### Recorded information

(** * Agent simulation engine (agent_sim_simple.py / agent_sim.py)

    Shallow embedding of the pure-Python engine [AgentSimulation] of
    [agent_sim_simple.py].  Reputations are Python floats; they are modelled
    here as exact rationals [Q] (rounding of float arithmetic is not modelled).
    The [self.agents] dict is an insertion-ordered association list, so that
    [list(self.agents.keys())] keeps creation order, as in CPython.
    Random draws ([random.uniform], [random.choice], [random.choices]) are
    explicit inputs of the operations that make them. *)

From Stdlib Require Import QArith Qround String List Bool Arith ZArith Lia.
From Stdlib Require Import DecimalString DecimalNat.
Import ListNotations.

Module AgentSim.

Open Scope Q_scope.

(** ** The reputation store: [self.agents : Dict[str, float]] *)

Definition Store := list (string * Q).

(** [self.agents[k]] / [k in self.agents] *)
Fixpoint lookup (k : string) (m : Store) : option Q :=
  match m with
  | [] => None
  | (k', v) :: t => if String.eqb k k' then Some v else lookup k t
  end.

Definition mem (k : string) (m : Store) : bool :=
  match lookup k m with Some _ => true | None => false end.

(** [self.agents[k] = v]: overwrite in place, or append a new key at the end *)
Fixpoint assign (k : string) (v : Q) (m : Store) : Store :=
  match m with
  | [] => [(k, v)]
  | (k', v') :: t => if String.eqb k k' then (k, v) :: t else (k', v') :: assign k v t
  end.

(** [list(self.agents.keys())] and [self.agents.values()] *)
Definition keys (m : Store) : list string := map fst m.
Definition values (m : Store) : list Q := map snd m.

(** Python comparisons on numbers *)
Definition Qltb (x y : Q) : bool := negb (Qle_bool y x).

######

§ **About this task**: A faithful, complete reproduction of the listing above is requested.

§ **Task result**:
(** * Agent simulation engine (agent_sim_simple.py / agent_sim.py)

    Shallow embedding of the pure-Python engine [AgentSimulation] of
    [agent_sim_simple.py].  Reputations are Python floats; they are modelled
    here as exact rationals [Q] (rounding of float arithmetic is not modelled).
    The [self.agents] dict is an insertion-ordered association list, so that
    [list(self.agents.keys())] keeps creation order, as in CPython.
    Random draws ([random.uniform], [random.choice], [random.choices]) are
    explicit inputs of the operations that make them. *)

From Stdlib Require Import QArith Qround String List Bool Arith ZArith Lia.
From Stdlib Require Import DecimalString DecimalNat.
Import ListNotations.

Module AgentSim.

Open Scope Q_scope.

(** ** The reputation store: [self.agents : Dict[str, float]] *)

Definition Store := list (string * Q).

(** [self.agents[k]] / [k in self.agents] *)
Fixpoint lookup (k : string) (m : Store) : option Q :=
  match m with
  | [] => None
  | (k', v) :: t => if String.eqb k k' then Some v else lookup k t
  end.

Definition mem (k : string) (m : Store) : bool :=
  match lookup k m with Some _ => true | None => false end.

(** [self.agents[k] = v]: overwrite in place, or append a new key at the end *)
Fixpoint assign (k : string) (v : Q) (m : Store) : Store :=
  match m with
  | [] => [(k, v)]
  | (k', v') :: t => if String.eqb k k' then (k, v) :: t else (k', v') :: assign k v t
  end.

(** [list(self.agents.keys())] and [self.agents.values()] *)
Definition keys (m : Store) : list string := map fst m.
Definition values (m : Store) : list Q := map snd m.

(** Python comparisons on numbers *)
Definition Qltb (x y : Q) : bool := negb (Qle_bool y x).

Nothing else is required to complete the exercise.